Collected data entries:

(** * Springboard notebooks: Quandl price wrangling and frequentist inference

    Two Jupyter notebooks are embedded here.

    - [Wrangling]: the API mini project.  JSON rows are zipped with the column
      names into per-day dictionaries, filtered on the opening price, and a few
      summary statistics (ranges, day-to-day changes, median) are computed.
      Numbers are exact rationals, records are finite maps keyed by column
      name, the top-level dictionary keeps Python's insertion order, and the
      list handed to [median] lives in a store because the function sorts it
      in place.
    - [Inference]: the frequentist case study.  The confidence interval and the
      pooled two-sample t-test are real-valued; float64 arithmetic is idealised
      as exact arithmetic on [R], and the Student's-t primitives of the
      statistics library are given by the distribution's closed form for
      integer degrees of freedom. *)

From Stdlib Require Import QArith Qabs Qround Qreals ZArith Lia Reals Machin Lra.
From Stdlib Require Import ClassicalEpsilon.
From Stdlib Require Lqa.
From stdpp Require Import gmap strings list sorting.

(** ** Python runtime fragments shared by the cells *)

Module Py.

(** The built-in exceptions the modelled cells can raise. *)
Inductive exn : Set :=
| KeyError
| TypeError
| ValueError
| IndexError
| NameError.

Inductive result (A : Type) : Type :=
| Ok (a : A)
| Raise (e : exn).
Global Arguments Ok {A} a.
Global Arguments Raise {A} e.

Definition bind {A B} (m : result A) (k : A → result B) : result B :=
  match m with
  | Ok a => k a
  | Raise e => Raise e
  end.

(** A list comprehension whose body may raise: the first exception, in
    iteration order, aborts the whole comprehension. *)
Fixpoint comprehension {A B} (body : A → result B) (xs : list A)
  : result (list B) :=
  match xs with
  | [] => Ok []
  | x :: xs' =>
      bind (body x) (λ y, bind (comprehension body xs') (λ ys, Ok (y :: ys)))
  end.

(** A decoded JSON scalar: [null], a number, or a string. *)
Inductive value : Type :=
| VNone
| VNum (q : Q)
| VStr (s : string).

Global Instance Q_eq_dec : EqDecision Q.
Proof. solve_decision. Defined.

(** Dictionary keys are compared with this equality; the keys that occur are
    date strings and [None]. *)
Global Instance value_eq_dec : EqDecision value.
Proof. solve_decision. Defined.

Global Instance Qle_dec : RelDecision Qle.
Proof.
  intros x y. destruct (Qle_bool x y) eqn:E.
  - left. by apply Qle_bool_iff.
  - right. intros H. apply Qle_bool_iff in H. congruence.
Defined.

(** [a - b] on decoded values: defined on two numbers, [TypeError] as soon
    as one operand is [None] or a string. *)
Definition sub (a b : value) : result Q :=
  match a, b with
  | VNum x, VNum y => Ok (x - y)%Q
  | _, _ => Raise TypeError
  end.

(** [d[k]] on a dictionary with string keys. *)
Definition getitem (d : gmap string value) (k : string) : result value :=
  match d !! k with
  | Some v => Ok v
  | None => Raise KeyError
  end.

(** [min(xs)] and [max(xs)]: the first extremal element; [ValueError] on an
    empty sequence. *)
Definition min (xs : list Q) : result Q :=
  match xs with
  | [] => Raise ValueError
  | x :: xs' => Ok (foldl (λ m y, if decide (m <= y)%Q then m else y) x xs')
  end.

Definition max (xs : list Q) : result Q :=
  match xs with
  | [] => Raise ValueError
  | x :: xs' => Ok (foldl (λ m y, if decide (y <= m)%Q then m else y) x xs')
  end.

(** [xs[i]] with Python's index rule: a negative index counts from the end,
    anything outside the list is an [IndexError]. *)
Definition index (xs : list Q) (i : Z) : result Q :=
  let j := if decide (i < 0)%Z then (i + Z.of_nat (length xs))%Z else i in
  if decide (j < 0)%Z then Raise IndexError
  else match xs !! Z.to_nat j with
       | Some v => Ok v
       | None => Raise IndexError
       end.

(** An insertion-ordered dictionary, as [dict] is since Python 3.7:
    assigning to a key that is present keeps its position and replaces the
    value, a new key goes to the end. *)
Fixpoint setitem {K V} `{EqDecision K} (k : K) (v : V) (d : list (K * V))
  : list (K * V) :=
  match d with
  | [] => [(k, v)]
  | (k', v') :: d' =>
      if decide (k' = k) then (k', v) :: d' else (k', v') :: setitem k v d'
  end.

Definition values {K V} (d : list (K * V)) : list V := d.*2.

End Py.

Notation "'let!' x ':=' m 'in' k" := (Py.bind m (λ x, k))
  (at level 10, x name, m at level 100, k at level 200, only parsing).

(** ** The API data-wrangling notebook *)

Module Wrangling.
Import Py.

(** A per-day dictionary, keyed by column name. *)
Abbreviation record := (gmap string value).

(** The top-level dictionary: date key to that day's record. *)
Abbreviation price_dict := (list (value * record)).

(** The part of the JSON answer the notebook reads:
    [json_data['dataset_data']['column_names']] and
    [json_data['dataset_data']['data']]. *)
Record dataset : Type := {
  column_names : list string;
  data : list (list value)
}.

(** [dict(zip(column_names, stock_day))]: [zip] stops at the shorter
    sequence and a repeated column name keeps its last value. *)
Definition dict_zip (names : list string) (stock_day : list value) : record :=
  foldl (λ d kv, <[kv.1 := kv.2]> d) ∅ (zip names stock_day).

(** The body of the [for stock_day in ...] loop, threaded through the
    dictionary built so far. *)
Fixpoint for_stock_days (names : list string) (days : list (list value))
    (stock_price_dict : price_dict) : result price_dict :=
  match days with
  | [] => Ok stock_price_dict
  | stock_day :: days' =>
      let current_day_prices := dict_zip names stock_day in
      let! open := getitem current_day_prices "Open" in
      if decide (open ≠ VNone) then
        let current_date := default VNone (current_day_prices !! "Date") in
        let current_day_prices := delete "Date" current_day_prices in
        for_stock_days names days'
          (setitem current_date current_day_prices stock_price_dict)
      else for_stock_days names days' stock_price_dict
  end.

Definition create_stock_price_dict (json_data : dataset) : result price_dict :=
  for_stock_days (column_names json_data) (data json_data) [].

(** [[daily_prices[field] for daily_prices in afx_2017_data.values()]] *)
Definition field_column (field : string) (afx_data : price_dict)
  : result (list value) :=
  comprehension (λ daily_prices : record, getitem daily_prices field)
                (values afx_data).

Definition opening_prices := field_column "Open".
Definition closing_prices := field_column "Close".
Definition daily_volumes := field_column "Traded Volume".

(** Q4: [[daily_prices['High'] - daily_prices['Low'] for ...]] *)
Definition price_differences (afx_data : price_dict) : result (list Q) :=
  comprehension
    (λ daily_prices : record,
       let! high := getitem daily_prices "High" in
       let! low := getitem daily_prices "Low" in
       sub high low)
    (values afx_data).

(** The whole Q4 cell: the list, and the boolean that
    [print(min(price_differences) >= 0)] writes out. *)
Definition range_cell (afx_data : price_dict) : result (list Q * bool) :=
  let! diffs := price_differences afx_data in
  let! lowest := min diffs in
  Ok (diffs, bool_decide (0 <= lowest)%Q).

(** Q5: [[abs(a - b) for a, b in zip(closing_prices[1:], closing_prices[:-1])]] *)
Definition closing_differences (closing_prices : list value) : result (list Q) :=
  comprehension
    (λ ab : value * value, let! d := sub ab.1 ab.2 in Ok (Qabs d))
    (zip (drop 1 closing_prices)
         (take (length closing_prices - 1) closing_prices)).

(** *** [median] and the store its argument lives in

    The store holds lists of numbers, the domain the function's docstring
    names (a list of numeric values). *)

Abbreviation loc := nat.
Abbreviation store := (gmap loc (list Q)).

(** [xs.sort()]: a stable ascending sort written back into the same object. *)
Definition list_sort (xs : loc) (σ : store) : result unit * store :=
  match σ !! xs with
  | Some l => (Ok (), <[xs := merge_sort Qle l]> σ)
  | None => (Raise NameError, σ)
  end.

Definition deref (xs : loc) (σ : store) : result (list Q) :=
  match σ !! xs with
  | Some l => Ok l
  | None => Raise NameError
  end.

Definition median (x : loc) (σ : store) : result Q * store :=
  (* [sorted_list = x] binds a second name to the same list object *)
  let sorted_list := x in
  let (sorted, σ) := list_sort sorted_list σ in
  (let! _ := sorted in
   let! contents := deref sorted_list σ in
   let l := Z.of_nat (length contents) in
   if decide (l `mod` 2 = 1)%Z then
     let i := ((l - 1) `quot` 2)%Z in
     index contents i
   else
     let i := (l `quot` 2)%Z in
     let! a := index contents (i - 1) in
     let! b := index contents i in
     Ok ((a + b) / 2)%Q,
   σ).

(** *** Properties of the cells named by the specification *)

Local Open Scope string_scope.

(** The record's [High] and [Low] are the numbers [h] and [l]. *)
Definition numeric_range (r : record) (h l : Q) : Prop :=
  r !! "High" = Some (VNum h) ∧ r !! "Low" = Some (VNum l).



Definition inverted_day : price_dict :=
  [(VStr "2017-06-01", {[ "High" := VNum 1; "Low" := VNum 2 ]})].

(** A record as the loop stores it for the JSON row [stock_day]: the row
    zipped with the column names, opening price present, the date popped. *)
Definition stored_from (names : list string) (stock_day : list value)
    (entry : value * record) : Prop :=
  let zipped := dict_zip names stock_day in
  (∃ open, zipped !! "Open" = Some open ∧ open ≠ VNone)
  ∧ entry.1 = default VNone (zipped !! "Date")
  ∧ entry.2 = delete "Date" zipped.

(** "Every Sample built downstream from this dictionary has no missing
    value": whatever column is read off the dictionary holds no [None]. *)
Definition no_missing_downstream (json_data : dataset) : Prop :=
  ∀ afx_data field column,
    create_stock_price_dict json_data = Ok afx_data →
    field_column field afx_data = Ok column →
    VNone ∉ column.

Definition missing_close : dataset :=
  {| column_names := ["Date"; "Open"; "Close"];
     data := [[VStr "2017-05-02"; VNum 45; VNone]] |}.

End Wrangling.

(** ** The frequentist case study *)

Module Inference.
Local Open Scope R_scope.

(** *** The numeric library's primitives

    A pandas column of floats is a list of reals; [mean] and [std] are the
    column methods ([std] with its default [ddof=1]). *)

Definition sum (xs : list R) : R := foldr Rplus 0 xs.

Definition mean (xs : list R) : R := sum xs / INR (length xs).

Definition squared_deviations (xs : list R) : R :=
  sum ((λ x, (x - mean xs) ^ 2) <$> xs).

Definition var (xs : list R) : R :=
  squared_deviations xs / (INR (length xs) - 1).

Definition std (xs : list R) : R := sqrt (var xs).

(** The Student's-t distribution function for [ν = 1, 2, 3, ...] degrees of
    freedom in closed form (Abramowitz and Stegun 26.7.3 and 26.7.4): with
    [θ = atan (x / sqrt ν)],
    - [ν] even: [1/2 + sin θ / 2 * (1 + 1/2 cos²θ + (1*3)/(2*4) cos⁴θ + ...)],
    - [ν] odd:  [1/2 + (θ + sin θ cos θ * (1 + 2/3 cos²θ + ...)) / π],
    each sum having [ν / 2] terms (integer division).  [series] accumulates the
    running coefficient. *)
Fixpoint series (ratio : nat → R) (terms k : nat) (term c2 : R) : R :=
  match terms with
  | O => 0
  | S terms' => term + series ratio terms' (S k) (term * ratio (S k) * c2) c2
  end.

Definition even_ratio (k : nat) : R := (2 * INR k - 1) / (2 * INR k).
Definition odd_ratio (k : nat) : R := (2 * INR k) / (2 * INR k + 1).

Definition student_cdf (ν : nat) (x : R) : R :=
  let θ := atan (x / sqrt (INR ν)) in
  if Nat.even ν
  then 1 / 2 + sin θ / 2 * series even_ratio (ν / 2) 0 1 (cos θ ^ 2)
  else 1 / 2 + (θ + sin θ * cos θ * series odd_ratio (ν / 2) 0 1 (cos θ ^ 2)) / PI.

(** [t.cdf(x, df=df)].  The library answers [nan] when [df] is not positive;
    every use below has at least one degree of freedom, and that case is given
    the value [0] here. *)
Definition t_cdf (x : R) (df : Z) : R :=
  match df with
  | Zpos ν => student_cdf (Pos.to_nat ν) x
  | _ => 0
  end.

What to produce.
Using the data above, count the lines where "NameError" appears. Reply with the number only.

Solved problem.
3